When I sat down with my quill to ink The Contagious Colors of Mumpley Middle School, I thought back to my illness-infested youth. I thought of the corns that grew on my feet, and the onions that grew on my toes. I reflected upon the day that I lost three pints of blood, only to find them the next afternoon under a tree (they were in small jars, and luckily had not broken). And I sighed fondly as I recollected the painful wheezy lung balls that ached so terribly whenever I exhaled that I held my breath for fourteen days (a world record, although Guinness refuses to acknowledge it due to misspelled paperwork. It was spelled “paprewrok” by my since-fired assistant secretary, blast him!).
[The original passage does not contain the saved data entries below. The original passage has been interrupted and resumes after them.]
Lemma fold_setProp_distinct members :
  forall acc,
    NoDup (map fst (acc ++ members)) ->
    Forall (fun k => Json.arrayIndex k = None) (map fst members) ->
    fold_left (fun props m => Json.setProp (fst m) (snd m) props) members acc
    = acc ++ members.
Proof.
  induction members as [| [k v] members IH]; intros acc Hnd Hindex; simpl.
  - now rewrite app_nil_r.
  - inversion Hindex as [| ? ? Hk Hrest]; subst.
    rewrite setProp_fresh.
    + rewrite IH.
      * now rewrite <- app_assoc.
      * now rewrite <- app_assoc.
      * exact Hrest.
    + rewrite map_app in Hnd. simpl in Hnd.
      apply NoDup_remove_2 in Hnd. intros Hin. apply Hnd.
      apply in_or_app. now left.
    + exact Hk.
Qed.

Lemma objectOfMembers_distinct props :
  NoDup (map fst props) ->
  Forall (fun k => Json.arrayIndex k = None) (map fst props) ->
  Json.objectOfMembers props = JsObject props.
Proof.
  intros Hnd Hindex. unfold Json.objectOfMembers.
  now rewrite (fold_setProp_distinct props []).
Qed.

(** What the main statement says of one value: printed at any depth and
    followed by any text, it is read back, with that text left over, by a
    reader with at least as much fuel as the printed text is long. *)
Definition ReadsBack (v : JsValue) : Prop :=
  forall indent rest fuel,
    String.length (Json.stringifyAt indent v) <= fuel ->
    Json.parseValue fuel (Json.stringifyAt indent v ++ rest) = Some (v, rest).

Lemma parseElements_stringify items :
  items <> [] ->
  Forall Plain items ->
  Forall ReadsBack items ->
  forall indent outer rest fuel,
    String.length
      (String.concat ("," ++ Json.lineBreak indent)
         (map (Json.stringifyAt indent) items)) < fuel ->
    Json.parseElements fuel
      (Json.lineBreak indent
         ++ (String.concat ("," ++ Json.lineBreak indent)
               (map (Json.stringifyAt indent) items)
               ++ (Json.lineBreak outer ++ String "]"%char rest)))
    = Some (items, rest).
Proof.
  induction items as [| x xs IH]; [congruence |].
  intros _ Hplain Hread indent outer rest fuel Hfuel.
  inversion Hplain as [| ? ? Hpx Hpxs]; subst.
  inversion Hread as [| ? ? Hrx Hrxs]; subst.
  destruct fuel as [| fuel]; [lia |].
  rewrite parseElements_step.
  rewrite <- parseValue_skipWhitespace, skipWhitespace_lineBreak,
    parseValue_skipWhitespace.
  destruct xs as [| y ys].
  - cbn [map String.concat] in *.
    rewrite Hrx by lia.
    rewrite skipWhitespace_lineBreak. reflexivity.
  - change (String.concat ("," ++ Json.lineBreak indent)
              (map (Json.stringifyAt indent) (x :: y :: ys)))
      with (Json.stringifyAt indent x
              ++ ("," ++ Json.lineBreak indent)
              ++ String.concat ("," ++ Json.lineBreak indent)
                   (map (Json.stringifyAt indent) (y :: ys)))%string in *.
    rewrite !string_length_append in Hfuel.
    rewrite !string_append_assoc.
    rewrite Hrx by lia.
    cbn [append Json.skipWhitespace Json.isWhitespace Ascii.eqb Bool.eqb orb].
    cbn [append] in Hfuel, IH. cbn [String.length] in Hfuel.
    rewrite IH; [reflexivity | congruence | assumption | assumption | lia].
Qed.

Lemma parseValue_space fuel s :
  Json.parseValue fuel (String " "%char s) = Json.parseValue fuel s.
Proof.
  rewrite <- parseValue_skipWhitespace. cbn [Json.skipWhitespace].
  change (Json.isWhitespace " "%char) with true. cbv iota.
  apply parseValue_skipWhitespace.
Qed.

Lemma quote_append k tail :
  (Json.quote k ++ tail)%string
  = String Json.dquote (Json.quoteChars k ++ String Json.dquote tail).
Proof.
  unfold Json.quote. cbn [append]. now rewrite string_append_assoc.
Qed.

Lemma parseMembers_stringify props :
  props <> [] ->
  Forall (fun p => ReadsBack (snd p)) props ->
  forall indent outer rest fuel,
    String.length
      (String.concat ("," ++ Json.lineBreak indent)
         (map (fun p => (Json.quote (fst p) ++ ": "
                           ++ Json.stringifyAt indent (snd p))%string)
              props)) < fuel ->
    Json.parseMembers fuel
      (Json.lineBreak indent
         ++ (String.concat ("," ++ Json.lineBreak indent)
               (map (fun p => (Json.quote (fst p) ++ ": "
                                 ++ Json.stringifyAt indent (snd p))%string)
                    props)
               ++ (Json.lineBreak outer ++ String "}"%char rest)))
    = Some (props, rest).
Proof.
  induction props as [| [k x] xs IH]; [congruence |].
  intros _ Hread indent outer rest fuel Hfuel.
  inversion Hread as [| ? ? Hrx Hrxs]; subst. cbn [snd] in Hrx.
  destruct fuel as [| fuel]; [lia |].
  rewrite <- parseMembers_skipWhitespace, skipWhitespace_lineBreak,
    parseMembers_skipWhitespace.
  destruct xs as [| y ys].
  - cbn [map String.concat fst snd] in *.
    rewrite !string_length_append in Hfuel. cbn [String.length] in Hfuel.
    rewrite !string_append_assoc, quote_append.
    rewrite parseMembers_step, parseStringChars_quoteChars.
    cbn [append Json.skipWhitespace].
    change (Json.isWhitespace ":"%char) with false. cbv iota.
    change (Ascii.eqb ":"%char ":"%char) with true. cbv iota.
    rewrite parseValue_space, Hrx by lia.
    rewrite skipWhitespace_lineBreak. reflexivity.
  - change (String.concat ("," ++ Json.lineBreak indent)
              (map (fun p => (Json.quote (fst p) ++ ": "
                                ++ Json.stringifyAt indent (snd p))%string)
                   ((k, x) :: y :: ys)))
      with ((Json.quote k ++ ": " ++ Json.stringifyAt indent x)
              ++ ("," ++ Json.lineBreak indent)
              ++ String.concat ("," ++ Json.lineBreak indent)
                   (map (fun p => (Json.quote (fst p) ++ ": "
                                     ++ Json.stringifyAt indent (snd p))%string)
                        (y :: ys)))%string in *.
    rewrite !string_length_append in Hfuel.
    rewrite !string_append_assoc, quote_append.
    rewrite parseMembers_step, parseStringChars_quoteChars.
    cbn [append Json.skipWhitespace].
    change (Json.isWhitespace ":"%char) with false. cbv iota.
    change (Ascii.eqb ":"%char ":"%char) with true. cbv iota.
    rewrite parseValue_space, Hrx by lia.
    cbn [append Json.skipWhitespace].
    change (Json.isWhitespace ","%char) with false. cbv iota.
    change (Ascii.eqb ","%char ","%char) with true. cbv iota.
    cbn [append] in Hfuel, IH. cbn [String.length] in Hfuel.
    rewrite IH; [reflexivity | congruence | assumption | lia].
Qed.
I remember the exact inspiration for The Contagious Colors of Mumpley Middle School as if it happened thirty-four years ago. There was a boy in school, which I’ll refer to as “boy in school.” He had five thumbs and no fingers. You can’t imagine the troubles he faced: cars always stopped to give him rides, he was unable to eat finger sandwiches, and whenever he dropped things people told him he was “all thumbs.” Oh, boys can be cruel! But despite his problems, he muddled through bravely. And I thought, there’s a book in there somewhere.
In truth, there wasn’t. Lord knows, I’ve tried seventeen times. But The Contagious Colors of Mumpley Middle School is the closest I’m likely to come, and is honestly far more brilliant of a book. So it ended well for me, and for “boy in school” who eventually became a famous movie critic.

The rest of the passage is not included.